A evolução das marcas locais pode ser impulsionada por meio de iniciativas de empresas de tecnologias que focam no crescimento do mercado de fabricantes locais ou regionais, um exemplo é a QRD ou Global Pass. O QRD, desenvolvido pela Qualcomm, é um conjunto de modelos de referência para os fabricantes de smartphones, incluindo design de hardware, software de base, listas de fornecedores de componentes e suporte. Com configurações testadas e certificadas, os fabricantes de smartphones podem reduzir o tempo de desenvolvimento e obter custos mais baixos.
Já a Global Pass é uma plataforma que permite que o fabricante escolha as configurações de idioma, a configuração da rede (selecionar a combinação certa de 40 diferentes faixas de frequência LTE, por exemplo) e testar a validação para diferentes operadoras e países. Isso acelera o processo de aprovação de vários modelos de smartphones, reduzindo o tempo para o lançamento no mercado. Além disso, o fabricante pode armazenar um único produto a ser utilizado por várias operadoras, reduzindo custos com inventário e configuração e facilitando o alcance dos dispositivos.
Com base em componentes padronizados, marcas locais podem oferecer produtos mais adequados às especificidades de cada mercado, em termos de configuração, tempo de colocação no mercado e localização. Assim, enquanto as marcas internacionais têm o desafio de serem globais e ao mesmo tempo locais, as marcas locais se concentram em seus mercados domésticos, se adaptando rapidamente a mudanças, possibilitando que marcas locais bem posicionadas ganhem terreno.
O peso das políticas industriais 
Embora o papel dos terminais seja claramente fundamental – ao acelerar a adoção da LTE e melhorar a experiência do usuário – é importante que os países tomem medidas a fim de minimizar as barreiras para sua aprovação.  
Às vezes, as prioridades nacionais são mais focadas no lado fiscal ou em políticas de substituição de importação do que em desenvolver uma infraestrutura moderna e viável para as comunicações móveis. Alguns países impõem altas taxas de importação para os terminais, que variam entre 200 e 500%, como é o caso da Venezuela. Essas são políticas direcionadas para cobrança de impostos e não para a proteção ou o incentivo à indústria local. Outros, como a Argentina e o Brasil, têm políticas de substituição de importações, o que pode ser um meio válido para o desenvolvimento industrial, especialmente nas fases iniciais, porém os resultados não são satisfatórios em termos de preço e em termos de desenvolvimento de um ecossistema com escala suficiente para ser competitivo além das fronteiras. 
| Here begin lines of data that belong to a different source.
(** A notification that names its order by the order code only, as the
    external reference of the provider. *)
Definition post_webhook_by_code (code : string) : Request :=
  mkRequest "POST" None []
            [("REFNOEXT", code); ("order-ext-ref", code);
             ("ORDERSTATUS", "COMPLETE")] [].


Definition post_checkout : Request := mkRequest "POST" (Some alice) [] [] [].


End Scenario.

(* ------------------------------------------------------------------ *)
(** ** Cart helpers: [_parse_int], [_add_to_db_cart], [_set_db_cart_qty],
       [_db_cart_count], [_clear_user_db_cart] *)

Definition CART_MAX_PER_ITEM : Z := 10000.

Section ParseInt.

(** [int(v)] on the text of a request parameter; [None] where it raises. *)
Variable py_int : string -> option Z.

Definition _parse_int (v : option string) (default min_v max_v : Z) : Z :=
  let n :=
    match v with
    | Some s => match py_int s with Some n => n | None => default end
    | None => default
    end in
  Z.max min_v (Z.min max_v n).

End ParseInt.

(** The line of a cart for a product.  [CartItem] is unique together on
    (cart, product), so a lookup on the pair finds at most one row; the
    embedding takes the first one stored. *)
Definition line_of (cart : Z) (pid : string) (it : CartItem) : bool :=
  (ci_cart it =? cart) && String.eqb (ci_product it) pid.

Definition line_key (it : CartItem) : Z * string := (ci_cart it, ci_product it).

Definition with_quantity (it : CartItem) (q : Z) : CartItem :=
  mkCartItem (ci_cart it) (ci_product it) q.

(** Saving the one row a lookup returned. *)
Fixpoint update_first {A : Type} (f : A -> bool) (g : A -> A) (l : list A)
  : list A :=
  match l with
  | [] => []
  | x :: r => if f x then g x :: r else x :: update_first f g r
  end.

(** Writing quantity [q] to the line of [pid] in [cart]: the existing row
    is saved with the new quantity, a missing row is created with it. *)
Definition put_line (db : DB) (cart : Z) (pid : string) (q : Z) : DB :=
  match find (line_of cart pid) (cart_items db) with
  | Some _ =>
      set_cart_items db
        (update_first (line_of cart pid) (fun it => with_quantity it q)
                      (cart_items db))
  | None => set_cart_items db (cart_items db ++ [mkCartItem cart pid q])
  end.

(** [CartItem.objects.filter(cart=cart, product_id=pid).delete()]. *)
Definition delete_line (db : DB) (cart : Z) (pid : string) : DB :=
  set_cart_items db (filter (fun it => negb (line_of cart pid it)) (cart_items db)).

(** The quantity [_add_to_db_cart] stores: the old quantity plus [qty]
    (or [qty] alone for a new line), clamped by a positive stock, then
    brought into 1..CART_MAX_PER_ITEM. *)
Definition added_qty (old : option Z) (product : Product) (qty : Z) : Z :=
  let new_qty := match old with Some q => q + qty | None => qty end in
  let new_qty :=
    if negb (stock product =? 0) && (0 <? stock product)
    then Z.min new_qty (stock product) else new_qty in
  Z.max 1 (Z.min CART_MAX_PER_ITEM new_qty).

Definition _add_to_db_cart (user : User) (product : Product) (qty : Z) : M unit :=
  cart <- _get_user_cart user ;;
  modify (fun db =>
    let found := find (line_of (cart_pk cart) (product_pk product))
                      (cart_items db) in
    put_line db (cart_pk cart) (product_pk product)
             (added_qty (option_map quantity found) product qty)).

(** The quantity [_set_db_cart_qty] stores for a positive [qty]. *)
Definition set_qty (product : Product) (qty : Z) : Z :=
  let qty :=
    if negb (stock product =? 0) && (0 <? stock product)
    then Z.min qty (stock product) else qty in
  Z.min qty CART_MAX_PER_ITEM.

Definition _set_db_cart_qty (user : User) (product_id : string) (qty : Z)
  : M unit :=
  cart <- _get_user_cart user ;;
  modify (fun db =>
    match find_product db product_id with
    | None => delete_line db (cart_pk cart) product_id
    | Some product =>
        if qty <=? 0 then delete_line db (cart_pk cart) (product_pk product)
        else put_line db (cart_pk cart) (product_pk product)
                      (set_qty product qty)
    end).

(** [sum(cart.items.values_list("quantity", flat=True))]. *)
Definition _db_cart_count (user : User) : M Z :=
  cart <- _get_user_cart user ;;
  gets (fun db =>
    fold_left Z.add
      (map quantity (filter (fun it => ci_cart it =? cart_pk cart) (cart_items db)))
      0).

Definition _clear_user_db_cart (user : User) : M unit :=
  fun db =>
    match find_cart db (user_id user) with
    | None => (db, Ok tt)
    | Some cart =>
        (set_cart_items db
           (filter (fun it => negb (ci_cart it =? cart_pk cart)) (cart_items db)),
         Ok tt)
    end.

(** The second definition of [_cart_count] in views.py (line 1172), the
    one in force once the module is loaded: 0 for an anonymous request,
    otherwise the sum of the quantities of the lines whose cart belongs
    to the user. *)
Definition _cart_count (req : Request) (db : DB) : Z :=
  match req_user req with
  | None => 0
  | Some u =>
      fold_left Z.add
        (map quantity
           (filter (fun it =>
                      existsb (fun c => (cart_pk c =? ci_cart it)
                                        && Pos.eqb (cart_user c) (user_id u))
                              (carts db))
                   (cart_items db)))
        0
  end.

(** Integrity of the cart tables: one line per (cart, product), one cart
    per user, cart keys distinct, and every line in a stored cart. *)
Definition cart_lines_unique (db : DB) : Prop :=
  NoDup (map line_key (cart_items db)).

Definition lines_in_carts (db : DB) : Prop :=
  forall it, In it (cart_items db) ->
    exists c, In c (carts db) /\ cart_pk c = ci_cart it.

(* ------------------------------------------------------------------ *)
(** ** Session cart: [_get_session_cart], [context_processors.cart],
       [cart_update_view], [_merge_session_cart_into_db] *)

Section SessionCart.

(** A value found in the session dict under a product key, and [int(v)]
    on it ([None] where it raises). *)
Variable Raw : Type.
Variable raw_int : Raw -> option Z.

(** What the session holds under the key [cart]: some dict put there by
    anyone, a dict of ints as these views write it, or something that is
    no dict.  An absent key reads as the empty dict. *)
Inductive SessionCart : Type :=
| RawCart (d : list (string * Raw))
| IntCart (d : list (string * Z))
| NotADict.

(** The loop of [_get_session_cart]: entries whose value converts to a
    positive int are kept. *)
Fixpoint keep_positive {V : Type} (to_int : V -> option Z)
  (raw : list (string * V)) (cart : list (string * Z)) : list (string * Z) :=
  match raw with
  | [] => cart
  | (k, v) :: rest =>
      match to_int v with
      | Some q =>
          if 0 <? q then keep_positive to_int rest (Py.dict_set cart k q)
          else keep_positive to_int rest cart
      | None => keep_positive to_int rest cart
      end
  end.

Definition session_cart_of (s : SessionCart) : list (string * Z) :=
  match s with
  | RawCart d => keep_positive raw_int d []
  | IntCart d => keep_positive (fun q => Some q) d []
  | NotADict => []
  end.

(** [_get_session_cart]: the cleaned cart, which is also written back. *)
Definition _get_session_cart (s : SessionCart)
  : SessionCart * list (string * Z) :=
  (IntCart (session_cart_of s), session_cart_of s).

Definition _set_session_cart (cart : list (string * Z)) : SessionCart :=
  IntCart cart.

Definition _clear_session_cart : SessionCart := IntCart [].

(** The loop of [context_processors.cart]. *)
Fixpoint count_positive {V : Type} (to_int : V -> option Z)
  (raw : list (string * V)) (count : Z) : Z :=
  match raw with
  | [] => count
  | (_, v) :: rest =>
      match to_int v with
      | Some q =>
          if 0 <? q then count_positive to_int rest (count + q)
          else count_positive to_int rest count
      | None => count_positive to_int rest count
      end
  end.

(** [context_processors.cart(request)["cart_count"]]. *)
Definition context_cart_count (s : SessionCart) : Z :=
  match s with
  | RawCart d => count_positive raw_int d 0
  | IntCart d => count_positive (fun q => Some q) d 0
  | NotADict => 0
  end.

(** [cart.pop(pid, None)]. *)
Definition dict_pop {V : Type} (d : list (string * V)) (k : string)
  : list (string * V) :=
  filter (fun kv => negb (String.eqb (fst kv) k)) d.

Variable py_int : string -> option Z.

(** [redirect(request.POST.get("next") or reverse("cart_view"))]. *)
Definition back_to_cart (req : Request) : Response :=
  Redirect (Py.str_or (dget (POST req) "next") "/cart/").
A consequência de medidas que aumentam artificialmente o custo dos telefones adquiridos de forma local é limitar sua propagação, atrasando a adoção de novas tecnologias e suas técnicas e benefícios sociais.  
Aproveitando a oportunidade 
Em resumo, a padronização resulta em uma tecnologia única, como LTE para 4G, acelerando a redução do preço dos dispositivos, aumentando capacidades e promovendo um processo de aprovação mais rápido. Assim, não só os usuários são beneficiados, mas cria-se a oportunidade de desenvolvimento de marcas locais que se concentram em seus mercados e suas necessidades. Para possibilitar essa oportunidade os governos devem medir o impacto de suas políticas nessa área, dando prioridade ao desenvolvimento digital em vez de focar em objetivos fiscais, impedindo suas políticas industriais de gerar mais efeitos negativos do que positivos.